The Business of Virtue

Dr. Dawn Carpenter

Ponder this: why should business care about virtues?  Some might argue that it shouldn’t.  However, I affirm that business must care, if for no other reason than that virtues are… simply put, good for business.

Aristotle reminds us, “Virtue makes its subject good, and makes the subject’s work good” (Nicomachean Ethics, Book II). Virtues belong to the soul, according to St. Thomas Aquinas — but companies do not have souls; man does. And when man has perfected the virtues — prudence, justice, fortitude, and temperance — he is as God intended him: a sound and effective manager.

From a Christian perspective, the purpose of business is to provide goods and services to satisfy the needs and wants of one’s fellow man, where the motivation is not merely profit– but service to others. As Christian business leaders, we should be drawn to a virtue-oriented approach to ethics/behavior. This is because the rightness or wrongness of business decisions are determined not only by the consequences of action (consequentialism) or by adherence to a specific set of moral principles (deontology)—but are fundamentally about whether the decision promotes and exhibits the right kind of character.

Here is where virtue plays a key role and a businessperson’s approach to ethics meets the bottom line: with a sound ethic-based approach to business, we find (1) more business, (2) better employees and (3) more productive and secure business relationships. 

Consider that in a recent study reported in the Journal of Organizational Moral Psychology, researchers Cokely and Feltz conclude that acting from virtue can “strongly influence people’s moral judgments and feelings about (1) individuals, (2) heads of organizations, (3) collective entities, and (4) employees of organizations.”  Their research suggests that virtues matter above and beyond both the consequences and following the correct moral rule.  In the everyday business world this means that “virtuous organizations seem more likely to garner patronage and may be likely to be judged to have better employees.”
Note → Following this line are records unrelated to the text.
(* ===== verification/CStd.v ===== *)
(** * CStd: the standard-library functions the server calls

    [std::find], [std::search], [isspace], [strncasecmp] and [std::to_string]
    on ranges of bytes, with the lemmas the parser, the response writer and
    the log stream share.  A range is a list; a pointer returned into it is
    the offset of its element, and the length of the list for its end. *)

From Stdlib Require Import ZArith Lia Ascii String.
From stdpp Require Import options.
From S2P Require Import Prelude.

(** ** Definitions *)

(** [std::find(first, last, c) - first] *)
Fixpoint find_char (c : ascii) (l : bytes) : nat :=
  match l with
  | [] => 0
  | x :: l' => if decide (x = c) then 0 else S (find_char c l')
  end%nat.

Fixpoint is_prefix (p l : bytes) : bool :=
  match p, l with
  | [], _ => true
  | _ :: _, [] => false
  | x :: p', y :: l' => bool_decide (x = y) && is_prefix p' l'
  end.

(** [std::search(first, last, p, p + |p|) - first] *)
Fixpoint search (p l : bytes) : nat :=
  match l with
  | [] => 0
  | _ :: l' => if is_prefix p l then 0 else S (search p l')
  end%nat.

(** [isspace] in the "C" locale: tab, newline, vertical tab, form feed,
    carriage return, space. *)
Definition isspace (c : ascii) : bool :=
  let n := nat_of_ascii c in ((9 <=? n) && (n <=? 13) || (n =? 32))%nat.

Definition tolower (c : ascii) : ascii :=
  let n := nat_of_ascii c in
  if ((65 <=? n) && (n <=? 90))%nat then ascii_of_nat (n + 32) else c.

(** [strncasecmp(a, b, n) == 0]; both arguments have at least [n] bytes. *)
Fixpoint strncaseeq (n : nat) (a b : bytes) : bool :=
  match n, a, b with
  | O, _, _ => true
  | S n', x :: a', y :: b' =>
      if decide (tolower x = tolower y)
      then (if decide (x = "000"%char) then true else strncaseeq n' a' b')
      else false
  | _, _, _ => false
  end.

(** The first line of the bytes and what follows its CR LF. *)
Definition cut_line (c : bytes) : option (bytes * bytes) :=
  let n := search CRLF c in
  if decide (n = length c) then None else Some (take n c, drop (n + 2) c).

Definition digit_char (d : Z) : ascii := ascii_of_nat (48 + Z.to_nat d).

Fixpoint dec_digits (fuel : nat) (n : Z) (acc : bytes) : bytes :=
  match fuel with
  | O => acc
  | S f => let acc' := digit_char (n mod 10) :: acc in
           if n / 10 =? 0 then acc' else dec_digits f (n / 10) acc'
  end.

(** Fuel: a number has at most one more decimal digit than its base-2
    logarithm. *)
Definition udec (n : Z) : bytes := dec_digits (S (Z.to_nat (Z.log2 n))) n [].

(** [std::to_string] on the integer types. *)
Definition to_string (z : Z) : bytes :=
  if z <? 0 then "-"%char :: udec (- z) else udec z.

#[global] Arguments to_string : simpl never.

(** The value of a string of decimal digits, the reference for the printers. *)
Definition digit_value (c : ascii) : Z := Z.of_nat (nat_of_ascii c) - 48.

Definition dec_value (l : bytes) : Z :=
  fold_left (fun v c => 10 * v + digit_value c) l 0.

Definition read_dec (l : bytes) : Z :=
  match l with
  | c :: l' => if decide (c = "-"%char) then - dec_value l' else dec_value l
  | [] => 0
  end.

Definition is_digit (c : ascii) : Prop := 0 <= digit_value c < 10.

(** ** Searching *)

Lemma find_char_le c l : (find_char c l <= length l)%nat.
Proof. induction l; simpl; [lia | case_decide; lia]. Qed.

Lemma find_char_app c a b : c ∉ a -> find_char c (a ++ c :: b) = length a.
Proof.
  induction a as [|x a IH]; intros Hn; simpl.
  - by rewrite decide_True.
  - apply not_elem_of_cons in Hn as [Hx Ha].
    rewrite decide_False by congruence. auto.
Qed.

Lemma find_char_notin c l : c ∉ l -> find_char c l = length l.
Proof.
  induction l as [|x l IH]; intros Hn; simpl; [done|].
  apply not_elem_of_cons in Hn as [Hx Hl].
  rewrite decide_False by congruence. auto.
Qed.

(** A position before the end holds the character, and splits the range. *)
Lemma find_char_lt c l :
  (find_char c l < length l)%nat ->
  l = take (find_char c l) l ++ c :: drop (S (find_char c l)) l /\
  c ∉ take (find_char c l) l.
Proof.
  induction l as [|x l IH]; simpl; intros H; [lia|].
  case_decide as E; subst; simpl; [split; [done | apply not_elem_of_nil] |].
  destruct IH as [IH1 IH2]; [lia|]. split; [by f_equal|].
  rewrite not_elem_of_cons. split; [congruence | done].
Qed.

Lemma is_prefix_app p l : is_prefix p (p ++ l) = true.
Proof.
  induction p; simpl; [done|]. by rewrite bool_decide_true.
Qed.

Lemma is_prefix_spec p l : is_prefix p l = true <-> exists k, l = p ++ k.
Proof.
  split.
  - revert l. induction p as [|x p IH]; intros l; simpl; [eauto|].
    destruct l; [done|]. intros H. reflect_bools.
    destruct (IH _ ltac:(eassumption)) as [k ->].
    exists k. f_equal. by apply bool_decide_eq_true in H.
  - intros [k ->]. apply is_prefix_app.
Qed.

Lemma search_le p l : (search p l <= length l)%nat.
Proof. induction l; simpl; [lia | destruct (is_prefix _ _); lia]. Qed.

(** When the search succeeds the pattern stands at the position. *)
Lemma search_found p l :
  (search p l < length l)%nat ->
  l = take (search p l) l ++ p ++ drop (search p l + length p) l.
Proof.
  induction l as [|x l IH]; simpl; intros H; [lia|].
  destruct (is_prefix p (x :: l)) eqn:E.
  - apply is_prefix_spec in E as [k E]. rewrite E. simpl.
    by rewrite drop_app_length.
  - simpl. f_equal. apply IH. lia.
Qed.

(** Appending data does not move a match that was already there. *)
Lemma search_app_found p l k :
  (search p l < length l)%nat -> search p (l ++ k) = search p l.
Proof.
  induction l as [|x l IH]; simpl; intros H; [lia|].
  destruct (is_prefix p (x :: l)) eqn:E.
  - apply is_prefix_spec in E as [k' E].
    rewrite app_comm_cons, E, <- app_assoc, is_prefix_app. done.
  - destruct (is_prefix p (x :: l ++ k)) eqn:E'; [|f_equal; apply IH; lia].
    exfalso. apply is_prefix_spec in E' as [k' E'].
    assert (length p <= length (x :: l))%nat as Hp.
    { pose proof (search_found p l ltac:(lia)) as Hs.
      apply (f_equal length) in Hs. rewrite !length_app in Hs. simpl. lia. }
    apply not_true_iff_false in E. apply E, is_prefix_spec.
    exists (drop (length p) (x :: l)).
    rewrite <- (take_drop (length p) (x :: l)) at 1. f_equal.
    rewrite <- (take_app_le (x :: l) k) by done. simpl app. rewrite E'.
    by rewrite take_app_length.
Qed.

(** ** Lines *)

Lemma cut_line_spec c line rest :
  cut_line c = Some (line, rest) -> c = line ++ CRLF ++ rest.
Proof.
  unfold cut_line. case_decide as E; [done|]. intros. simplify_eq.
  apply search_found. pose proof (search_le CRLF c). lia.
Qed.

Lemma cut_line_length c line rest :
  cut_line c = Some (line, rest) -> (length rest < length c)%nat.
Proof. intros ->%cut_line_spec. rewrite !length_app. simpl. lia. Qed.

Lemma cut_line_app c line rest k :
  cut_line c = Some (line, rest) -> cut_line (c ++ k) = Some (line, rest ++ k).
Proof.
  intros H. pose proof (cut_line_spec _ _ _ H) as Hc. revert H.
  unfold cut_line. case_decide as E; [done|]. intros [= <- <-].
  pose proof (search_le CRLF c) as Hle.
  rewrite search_app_found by lia.
  assert (search CRLF c + 2 <= length c)%nat.
  { apply (f_equal length) in Hc. revert Hc. rewrite !length_app, length_take, length_drop. simpl. lia. }
  rewrite decide_False by (rewrite length_app; lia).
  rewrite take_app_le, drop_app_le by lia. done.
Qed.

(** The line rendered in front of the bytes is the line cut off. *)
Lemma search_crlf_app line rest : CR ∉ line -> search CRLF (line ++ CRLF ++ rest) = length line.
Proof.
  intros Hn. induction line as [|x line IH]; simpl; [done|].
  apply not_elem_of_cons in Hn as [Hx Hl].
  rewrite (bool_decide_eq_false_2 (CR = x)) by congruence. simpl. f_equal. by apply IH.
Qed.

Lemma cut_line_app_crlf line rest :
  CR ∉ line -> cut_line (line ++ CRLF ++ rest) = Some (line, rest).
Proof.
  intros Hn. unfold cut_line. rewrite search_crlf_app by done.
  rewrite decide_False by (rewrite !length_app; simpl; lia).
  rewrite take_app_length. f_equal. f_equal. rewrite app_assoc.
  apply drop_app_length'. rewrite length_app. done.
Qed.

(** ** Decimal numbers *)

Lemma digit_char_value d : 0 <= d < 10 -> digit_value (digit_char d) = d.
Proof.
  intros. unfold digit_value, digit_char. rewrite nat_ascii_embedding; lia.
Qed.

Lemma digit_char_is_digit d : 0 <= d < 10 -> is_digit (digit_char d).
Proof. intros. unfold is_digit. by rewrite digit_char_value. Qed.

Lemma dec_value_app a b :
  dec_value (a ++ b) = dec_value a * 10 ^ zlen b + dec_value b.
Proof.
  unfold dec_value. rewrite fold_left_app. generalize (fold_left (fun v c => 10 * v + digit_value c) a 0).
  induction b as [|c b IH] using rev_ind; intros v; simpl.
  - change (zlen (@nil ascii)) with 0. lia.
  - rewrite !fold_left_app. simpl. rewrite IH, zlen_app.
    change (zlen [c]) with 1. rewrite Z.pow_add_r by auto using zlen_nonneg with lia. lia.
Qed.

Lemma dec_digits_value fuel n acc :
  0 <= n -> n < 2 ^ Z.of_nat fuel -> (0 < fuel)%nat ->
  dec_value (dec_digits fuel n acc) = n * 10 ^ zlen acc + dec_value acc.
Proof.
  revert n acc. induction fuel as [|f IH]; intros n acc Hn Hf Hpos; [lia|]. simpl.
  pose proof (Z.mod_pos_bound n 10 ltac:(lia)) as Hm.
  pose proof (Z.div_mod n 10 ltac:(lia)) as Hd.
  assert (dec_value (digit_char (n mod 10) :: acc)
          = (n mod 10) * 10 ^ zlen acc + dec_value acc) as Hc.
  { rewrite (dec_value_app [digit_char (n mod 10)] acc : dec_value (_ :: _) = _).
    unfold dec_value at 1. simpl. rewrite digit_char_value by lia. f_equal. }
  destruct (Z.eqb_spec (n / 10) 0) as [E|E].
  - rewrite Hc. f_equal. f_equal. lia.
  - assert (2 ^ Z.of_nat (S f) = 2 * 2 ^ Z.of_nat f) as Hpow
      by (rewrite Nat2Z.inj_succ, Z.pow_succ_r; lia).
    assert (1 <= n / 10) by (pose proof (Z.div_pos n 10); lia).
    assert (n / 10 < 2 ^ Z.of_nat f) by lia.
    rewrite IH.
    + rewrite Hc. change (zlen (?x :: acc)) with (zlen ([x] ++ acc)).
      rewrite zlen_app. change (zlen [_]) with 1.
      rewrite Z.pow_add_r by auto using zlen_nonneg with lia. lia.
    + lia.
    + done.
    + destruct f; [simpl in *; lia | lia].
Qed.

Lemma udec_value n : 0 <= n -> dec_value (udec n) = n.
Proof.
  intros Hn. unfold udec. rewrite dec_digits_value.
  - change (zlen (@nil ascii)) with 0. unfold dec_value. simpl. lia.
  - done.
  - rewrite Nat2Z.inj_succ, Z2Nat.id by apply Z.log2_nonneg.
    destruct (Z.eq_dec n 0) as [->|]; [done|]. apply Z.log2_spec. lia.
  - lia.
Qed.

Lemma dec_digits_is_digit fuel n acc :
  Forall is_digit acc -> Forall is_digit (dec_digits fuel n acc).
Proof.
  revert n acc. induction fuel as [|f IH]; intros n acc H; simpl; [done|].
  assert (Forall is_digit (digit_char (n mod 10) :: acc)).
  { constructor; [|done]. apply digit_char_is_digit, Z.mod_pos_bound. lia. }
  split_match; auto.
Qed.

Lemma udec_is_digit n : Forall is_digit (udec n).
Proof. apply dec_digits_is_digit. constructor. Qed.

Lemma dec_digits_nonempty fuel n acc : (0 < fuel)%nat -> dec_digits fuel n acc <> [].
Proof.
  revert n acc. induction fuel as [|f IH]; intros n acc H; simpl; [lia|].
  split_match; [done|]. destruct f; [done | apply IH; lia].
Qed.

Lemma dec_digits_length fuel n acc w :
  0 <= n < 10 ^ Z.of_nat w -> (0 < w)%nat ->
  (length (dec_digits fuel n acc) <= w + length acc)%nat.
Proof.
  revert n acc w. induction fuel as [|f IH]; intros n acc w Hn Hw; simpl; [lia|].
  destruct (Z.eqb_spec (n / 10) 0); [simpl; lia|].
  destruct w as [|w]; [lia|].
  rewrite Nat2Z.inj_succ, Z.pow_succ_r in Hn by lia.
  assert (1 <= n / 10) by (pose proof (Z.div_pos n 10); lia).
  assert (n / 10 < 10 ^ Z.of_nat w) by (apply Z.div_lt_upper_bound; lia).
  destruct w as [|w]; [simpl in *; lia|].
  etrans; [apply (IH _ _ (S w)); lia | simpl; lia].
Qed.

Lemma udec_length w n :
  0 <= n < 10 ^ Z.of_nat w -> (0 < w)%nat -> (length (udec n) <= w)%nat.
Proof.
  intros. unfold udec. etrans; [by apply (dec_digits_length _ _ _ w)|]. simpl. lia.
Qed.

Lemma dec_digits_acc fuel n acc : dec_digits fuel n acc = dec_digits fuel n [] ++ acc.
Proof.
  revert n acc. induction fuel as [|f IH]; intros n acc; simpl; [done|].
  destruct (n / 10 =? 0); [done|]. rewrite IH, (IH _ [_]), <- app_assoc. done.
Qed.

(** Halving bounds the quotient by ten. *)
Lemma div10_lt n m : 0 <= n < 2 ^ Z.of_nat (S m) -> 0 <= n / 10 < 2 ^ Z.of_nat m.
Proof.
  rewrite Nat2Z.inj_succ, Z.pow_succ_r by lia. intros. split; [apply Z.div_pos; lia|].
  apply Z.div_lt_upper_bound; lia.
Qed.

Lemma dec_digits_fuel f1 f2 n :
  0 <= n < 2 ^ Z.of_nat f1 -> 0 <= n < 2 ^ Z.of_nat f2 -> (0 < f1)%nat -> (0 < f2)%nat ->
  dec_digits f1 n [] = dec_digits f2 n [].
Proof.
  revert f2 n. induction f1 as [|f1 IH]; intros [|f2] n H1 H2 P1 P2; try lia. simpl.
  destruct (Z.eqb_spec (n / 10) 0) as [|E]; [done|].
  apply div10_lt in H1, H2.
  rewrite (dec_digits_acc f1), (dec_digits_acc f2). f_equal. apply IH; try done.
  - destruct f1; [simpl in *; lia | lia].
  - destruct f2; [simpl in *; lia | lia].
Qed.

Lemma log2_fuel n : 0 <= n -> n < 2 ^ Z.of_nat (S (Z.to_nat (Z.log2 n))).
Proof.
  intros Hn. rewrite Nat2Z.inj_succ, Z2Nat.id by apply Z.log2_nonneg.
  destruct (Z.eq_dec n 0) as [->|]; [done|]. apply Z.log2_spec. lia.
Qed.

(** The last digit, and the digits before it. *)
Lemma udec_step n :
  0 <= n ->
  udec n = (if n / 10 =? 0 then [] else udec (n / 10)) ++ [digit_char (n mod 10)].
Proof.
  intros Hn. unfold udec at 1. simpl. destruct (Z.eqb_spec (n / 10) 0) as [|E]; [done|].
  rewrite dec_digits_acc. f_equal. pose proof (div10_lt n _ (conj Hn (log2_fuel n Hn))) as Hd.
  apply dec_digits_fuel; [done | split; [tauto|] | | lia].
  - apply log2_fuel. tauto.
  - destruct (Z.to_nat (Z.log2 n)); [simpl in *; lia | lia].
Qed.

Lemma dec_value_bound l : Forall is_digit l -> 0 <= dec_value l < 10 ^ zlen l.
Proof.
  intros Hl. induction l as [|c l IH] using rev_ind; [done|].
  apply Forall_app in Hl as [Hl Hc]. inversion_clear Hc as [|?? Hd].
  rewrite dec_value_app, zlen_app. change (zlen [c]) with 1.
  rewrite Z.pow_add_r by auto using zlen_nonneg with lia.
  specialize (IH Hl). unfold is_digit in Hd.
  change (dec_value [c]) with (10 * 0 + digit_value c). lia.
Qed.

Lemma dec_value_zeros n l : dec_value (replicate n "0"%char ++ l) = dec_value l.
Proof.
  rewrite dec_value_app.
  assert (dec_value (replicate n "0"%char) = 0) as ->; [|lia].
  induction n as [|n IH]; [done|]. rewrite replicate_S_end, dec_value_app, IH. done.
Qed.

(** Printing a number and reading it back gives the number. *)
Lemma read_dec_to_string z : read_dec (to_string z) = z.
Proof.
  unfold to_string. destruct (Z.ltb_spec z 0).
  - simpl. rewrite udec_value by lia. lia.
  - pose proof (udec_is_digit z) as Hd. pose proof (udec_value z ltac:(lia)) as Hv.
    destruct (udec z) as [|c l] eqn:E.
    { exfalso. unfold udec in E. by eapply dec_digits_nonempty in E; [|lia]. }
    unfold read_dec. rewrite decide_False; [done|].
    intros ->. inversion_clear Hd as [|?? Hc]. by destruct Hc.
Qed.

#[export] Hint Resolve find_char_le search_le : muduo.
As yet other illustration, other business scholars have studied how a “virtue-ethics” approach to business interactions has had substantial positive benefits in improving supply chain collaborations. Researchers Drake and Schlachter report in their recent study in the Journal of Business Ethics that even though it is often very challenging to initiate “trust-based collaborative efforts… [those relationships] can be sustainable over long periods of time,” if there is deliberate attention given as to how virtuous behaviors impact decisions.  This virtue-laden approach to building business relationships mitigates what might otherwise devolve into volatile and unpredictable business relationships.

 To be clear, “[a] virtue is a habitual and firm disposition to do the good.” The virtues “guide our conduct according to reason and faith.” (Catechism of the Catholic Church) The virtues provide a framework to guide our work in the world and direct the fruit of that labor toward its most productive end.  And indeed, productivity is very good for business.

 Without the virtues, man is rudderless. But with the virtues, he is guided faithfully to right and productive action.